- Available data
►
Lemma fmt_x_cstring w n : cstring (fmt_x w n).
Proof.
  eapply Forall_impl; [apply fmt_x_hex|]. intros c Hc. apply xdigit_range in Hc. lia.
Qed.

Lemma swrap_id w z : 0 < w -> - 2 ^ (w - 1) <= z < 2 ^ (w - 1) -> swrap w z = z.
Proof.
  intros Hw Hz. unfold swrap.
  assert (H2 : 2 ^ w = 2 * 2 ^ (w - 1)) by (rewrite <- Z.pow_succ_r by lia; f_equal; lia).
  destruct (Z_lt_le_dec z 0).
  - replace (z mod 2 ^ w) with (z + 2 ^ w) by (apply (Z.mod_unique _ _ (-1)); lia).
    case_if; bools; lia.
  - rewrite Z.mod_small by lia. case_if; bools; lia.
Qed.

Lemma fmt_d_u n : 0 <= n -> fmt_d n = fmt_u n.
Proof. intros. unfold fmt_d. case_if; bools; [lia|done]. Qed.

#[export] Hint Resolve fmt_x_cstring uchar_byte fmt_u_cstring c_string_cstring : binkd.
◄
►
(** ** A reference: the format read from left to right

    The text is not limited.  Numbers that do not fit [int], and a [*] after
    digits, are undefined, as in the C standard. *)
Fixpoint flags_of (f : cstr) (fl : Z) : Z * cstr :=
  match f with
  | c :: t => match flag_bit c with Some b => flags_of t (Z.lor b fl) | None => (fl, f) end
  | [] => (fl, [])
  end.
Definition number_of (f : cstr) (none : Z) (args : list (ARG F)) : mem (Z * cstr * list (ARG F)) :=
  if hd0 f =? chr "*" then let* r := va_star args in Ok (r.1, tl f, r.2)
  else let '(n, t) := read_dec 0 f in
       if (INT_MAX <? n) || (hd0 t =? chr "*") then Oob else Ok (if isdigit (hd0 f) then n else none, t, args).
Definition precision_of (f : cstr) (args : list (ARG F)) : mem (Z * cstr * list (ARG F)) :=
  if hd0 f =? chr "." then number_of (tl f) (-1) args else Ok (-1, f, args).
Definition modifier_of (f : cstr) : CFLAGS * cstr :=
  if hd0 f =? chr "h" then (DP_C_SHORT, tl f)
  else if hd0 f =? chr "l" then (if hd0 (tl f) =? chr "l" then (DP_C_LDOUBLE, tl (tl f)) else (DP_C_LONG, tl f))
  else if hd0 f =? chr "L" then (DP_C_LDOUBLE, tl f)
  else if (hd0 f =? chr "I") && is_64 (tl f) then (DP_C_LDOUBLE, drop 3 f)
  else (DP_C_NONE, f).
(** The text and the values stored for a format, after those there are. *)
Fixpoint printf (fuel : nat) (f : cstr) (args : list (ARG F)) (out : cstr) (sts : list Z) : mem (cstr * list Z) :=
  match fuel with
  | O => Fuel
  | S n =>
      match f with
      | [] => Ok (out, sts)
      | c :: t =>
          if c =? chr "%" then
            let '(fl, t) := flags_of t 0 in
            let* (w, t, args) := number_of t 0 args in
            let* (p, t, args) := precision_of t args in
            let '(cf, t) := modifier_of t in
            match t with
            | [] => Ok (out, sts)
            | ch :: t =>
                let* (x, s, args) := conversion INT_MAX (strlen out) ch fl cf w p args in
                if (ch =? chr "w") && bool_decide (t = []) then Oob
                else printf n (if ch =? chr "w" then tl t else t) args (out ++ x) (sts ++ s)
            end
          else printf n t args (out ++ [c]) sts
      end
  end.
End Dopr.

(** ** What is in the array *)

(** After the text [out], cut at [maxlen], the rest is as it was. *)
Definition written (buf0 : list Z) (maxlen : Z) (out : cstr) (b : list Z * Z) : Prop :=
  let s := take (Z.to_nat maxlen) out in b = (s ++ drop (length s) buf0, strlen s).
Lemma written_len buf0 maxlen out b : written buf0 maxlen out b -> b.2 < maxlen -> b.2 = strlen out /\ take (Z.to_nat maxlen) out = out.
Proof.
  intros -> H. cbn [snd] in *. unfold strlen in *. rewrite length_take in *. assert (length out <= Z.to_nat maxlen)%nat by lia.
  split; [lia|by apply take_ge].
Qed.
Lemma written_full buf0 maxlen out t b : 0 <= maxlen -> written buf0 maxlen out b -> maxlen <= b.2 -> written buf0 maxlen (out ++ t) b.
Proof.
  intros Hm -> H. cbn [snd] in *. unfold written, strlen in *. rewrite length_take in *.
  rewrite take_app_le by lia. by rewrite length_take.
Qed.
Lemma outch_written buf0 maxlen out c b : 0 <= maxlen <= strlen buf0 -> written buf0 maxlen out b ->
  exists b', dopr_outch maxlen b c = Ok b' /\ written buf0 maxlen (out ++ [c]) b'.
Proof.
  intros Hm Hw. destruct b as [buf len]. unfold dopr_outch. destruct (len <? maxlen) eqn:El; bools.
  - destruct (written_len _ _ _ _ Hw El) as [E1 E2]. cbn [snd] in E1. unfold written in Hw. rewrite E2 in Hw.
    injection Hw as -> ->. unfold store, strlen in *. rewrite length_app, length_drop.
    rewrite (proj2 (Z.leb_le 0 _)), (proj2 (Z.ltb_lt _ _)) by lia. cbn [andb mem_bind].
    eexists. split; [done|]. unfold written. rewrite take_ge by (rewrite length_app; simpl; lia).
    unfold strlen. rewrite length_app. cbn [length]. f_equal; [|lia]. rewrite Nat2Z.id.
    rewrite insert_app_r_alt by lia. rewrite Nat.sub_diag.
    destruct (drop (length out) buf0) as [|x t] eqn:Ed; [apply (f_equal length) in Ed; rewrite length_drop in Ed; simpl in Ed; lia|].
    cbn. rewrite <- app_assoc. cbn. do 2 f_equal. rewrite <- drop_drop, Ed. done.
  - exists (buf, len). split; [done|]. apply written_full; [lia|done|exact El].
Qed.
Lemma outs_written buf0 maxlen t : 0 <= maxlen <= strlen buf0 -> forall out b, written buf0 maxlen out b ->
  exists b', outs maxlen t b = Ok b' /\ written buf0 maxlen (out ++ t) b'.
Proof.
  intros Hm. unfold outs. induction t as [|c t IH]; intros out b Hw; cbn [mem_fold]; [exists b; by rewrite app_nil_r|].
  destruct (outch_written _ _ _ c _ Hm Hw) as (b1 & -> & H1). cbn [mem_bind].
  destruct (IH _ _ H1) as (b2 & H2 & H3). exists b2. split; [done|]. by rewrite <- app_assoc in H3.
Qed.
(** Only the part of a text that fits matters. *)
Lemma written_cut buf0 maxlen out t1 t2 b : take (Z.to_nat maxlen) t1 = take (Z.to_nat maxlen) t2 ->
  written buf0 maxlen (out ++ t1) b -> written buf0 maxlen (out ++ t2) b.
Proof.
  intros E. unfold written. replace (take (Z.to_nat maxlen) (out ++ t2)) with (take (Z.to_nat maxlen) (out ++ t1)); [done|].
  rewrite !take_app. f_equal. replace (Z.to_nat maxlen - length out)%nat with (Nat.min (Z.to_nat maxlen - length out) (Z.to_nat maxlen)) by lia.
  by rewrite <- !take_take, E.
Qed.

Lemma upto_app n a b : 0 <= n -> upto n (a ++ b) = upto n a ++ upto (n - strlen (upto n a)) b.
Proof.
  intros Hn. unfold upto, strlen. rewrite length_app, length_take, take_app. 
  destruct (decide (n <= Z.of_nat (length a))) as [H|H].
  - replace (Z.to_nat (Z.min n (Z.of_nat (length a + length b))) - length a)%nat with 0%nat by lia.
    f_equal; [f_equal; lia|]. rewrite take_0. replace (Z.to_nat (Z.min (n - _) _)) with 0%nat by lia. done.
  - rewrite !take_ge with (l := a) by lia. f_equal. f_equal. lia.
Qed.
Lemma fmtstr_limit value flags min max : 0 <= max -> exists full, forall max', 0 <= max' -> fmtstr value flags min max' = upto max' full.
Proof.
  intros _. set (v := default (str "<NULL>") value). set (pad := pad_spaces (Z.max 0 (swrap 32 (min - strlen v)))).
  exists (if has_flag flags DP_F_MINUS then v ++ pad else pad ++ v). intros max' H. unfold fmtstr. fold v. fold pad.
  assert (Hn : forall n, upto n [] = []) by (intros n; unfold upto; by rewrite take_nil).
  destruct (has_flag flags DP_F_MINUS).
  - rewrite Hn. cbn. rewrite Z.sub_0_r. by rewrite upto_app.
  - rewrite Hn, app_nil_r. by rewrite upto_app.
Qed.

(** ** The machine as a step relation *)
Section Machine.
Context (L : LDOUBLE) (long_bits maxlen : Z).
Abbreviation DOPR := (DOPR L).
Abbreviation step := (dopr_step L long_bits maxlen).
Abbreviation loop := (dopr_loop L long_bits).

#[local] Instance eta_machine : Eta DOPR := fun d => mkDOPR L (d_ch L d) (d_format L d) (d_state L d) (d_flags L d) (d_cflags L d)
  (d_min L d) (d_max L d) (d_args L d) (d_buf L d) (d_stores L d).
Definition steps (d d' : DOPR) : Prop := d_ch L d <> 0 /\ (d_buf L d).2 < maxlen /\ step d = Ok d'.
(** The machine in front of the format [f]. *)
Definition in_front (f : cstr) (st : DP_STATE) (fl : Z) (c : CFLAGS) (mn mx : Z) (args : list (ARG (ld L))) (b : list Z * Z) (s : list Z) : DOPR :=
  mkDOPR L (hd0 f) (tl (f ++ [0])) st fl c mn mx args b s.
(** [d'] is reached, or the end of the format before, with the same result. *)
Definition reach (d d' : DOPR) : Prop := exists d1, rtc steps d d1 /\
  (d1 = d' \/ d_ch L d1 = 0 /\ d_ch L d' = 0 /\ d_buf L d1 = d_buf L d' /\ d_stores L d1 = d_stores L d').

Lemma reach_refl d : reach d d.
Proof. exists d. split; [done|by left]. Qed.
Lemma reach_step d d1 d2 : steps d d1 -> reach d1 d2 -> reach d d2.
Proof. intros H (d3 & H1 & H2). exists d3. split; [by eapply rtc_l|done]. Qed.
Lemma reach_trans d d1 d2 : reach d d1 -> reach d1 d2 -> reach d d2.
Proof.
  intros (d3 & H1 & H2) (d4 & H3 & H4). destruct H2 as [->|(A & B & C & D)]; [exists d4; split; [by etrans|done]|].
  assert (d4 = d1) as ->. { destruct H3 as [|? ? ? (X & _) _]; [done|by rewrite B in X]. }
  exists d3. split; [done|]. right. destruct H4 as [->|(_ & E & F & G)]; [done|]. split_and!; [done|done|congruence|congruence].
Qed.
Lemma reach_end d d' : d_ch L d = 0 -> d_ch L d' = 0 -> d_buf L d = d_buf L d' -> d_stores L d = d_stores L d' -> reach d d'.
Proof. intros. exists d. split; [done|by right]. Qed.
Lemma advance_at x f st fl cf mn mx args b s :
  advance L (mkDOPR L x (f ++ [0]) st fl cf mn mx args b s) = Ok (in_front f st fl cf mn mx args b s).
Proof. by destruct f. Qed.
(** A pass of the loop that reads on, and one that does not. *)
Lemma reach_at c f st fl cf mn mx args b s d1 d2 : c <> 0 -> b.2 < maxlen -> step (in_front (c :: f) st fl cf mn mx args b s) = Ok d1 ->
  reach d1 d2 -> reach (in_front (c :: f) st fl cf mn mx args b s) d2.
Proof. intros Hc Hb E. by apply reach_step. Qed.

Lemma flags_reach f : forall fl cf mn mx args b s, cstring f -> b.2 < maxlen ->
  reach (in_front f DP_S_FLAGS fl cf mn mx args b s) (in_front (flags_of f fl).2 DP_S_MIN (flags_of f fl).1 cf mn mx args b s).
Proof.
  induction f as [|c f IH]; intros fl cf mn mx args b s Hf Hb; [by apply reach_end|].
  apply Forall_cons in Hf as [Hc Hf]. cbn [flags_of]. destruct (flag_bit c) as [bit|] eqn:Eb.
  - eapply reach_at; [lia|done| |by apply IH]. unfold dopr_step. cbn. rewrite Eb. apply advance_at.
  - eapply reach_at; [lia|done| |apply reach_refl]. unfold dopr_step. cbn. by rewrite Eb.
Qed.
◄
- What you need to do
Only the lines above from the line containing "Lemma fmt_x_cstring w" through the line containing "#[export] Hint Resolve" should be retyped, exactly and with both ends included.

- Final answer
Lemma fmt_x_cstring w n : cstring (fmt_x w n).
Proof.
  eapply Forall_impl; [apply fmt_x_hex|]. intros c Hc. apply xdigit_range in Hc. lia.
Qed.

Lemma swrap_id w z : 0 < w -> - 2 ^ (w - 1) <= z < 2 ^ (w - 1) -> swrap w z = z.
Proof.
  intros Hw Hz. unfold swrap.
  assert (H2 : 2 ^ w = 2 * 2 ^ (w - 1)) by (rewrite <- Z.pow_succ_r by lia; f_equal; lia).
  destruct (Z_lt_le_dec z 0).
  - replace (z mod 2 ^ w) with (z + 2 ^ w) by (apply (Z.mod_unique _ _ (-1)); lia).
    case_if; bools; lia.
  - rewrite Z.mod_small by lia. case_if; bools; lia.
Qed.

Lemma fmt_d_u n : 0 <= n -> fmt_d n = fmt_u n.
Proof. intros. unfold fmt_d. case_if; bools; [lia|done]. Qed.

#[export] Hint Resolve fmt_x_cstring uchar_byte fmt_u_cstring c_string_cstring : binkd.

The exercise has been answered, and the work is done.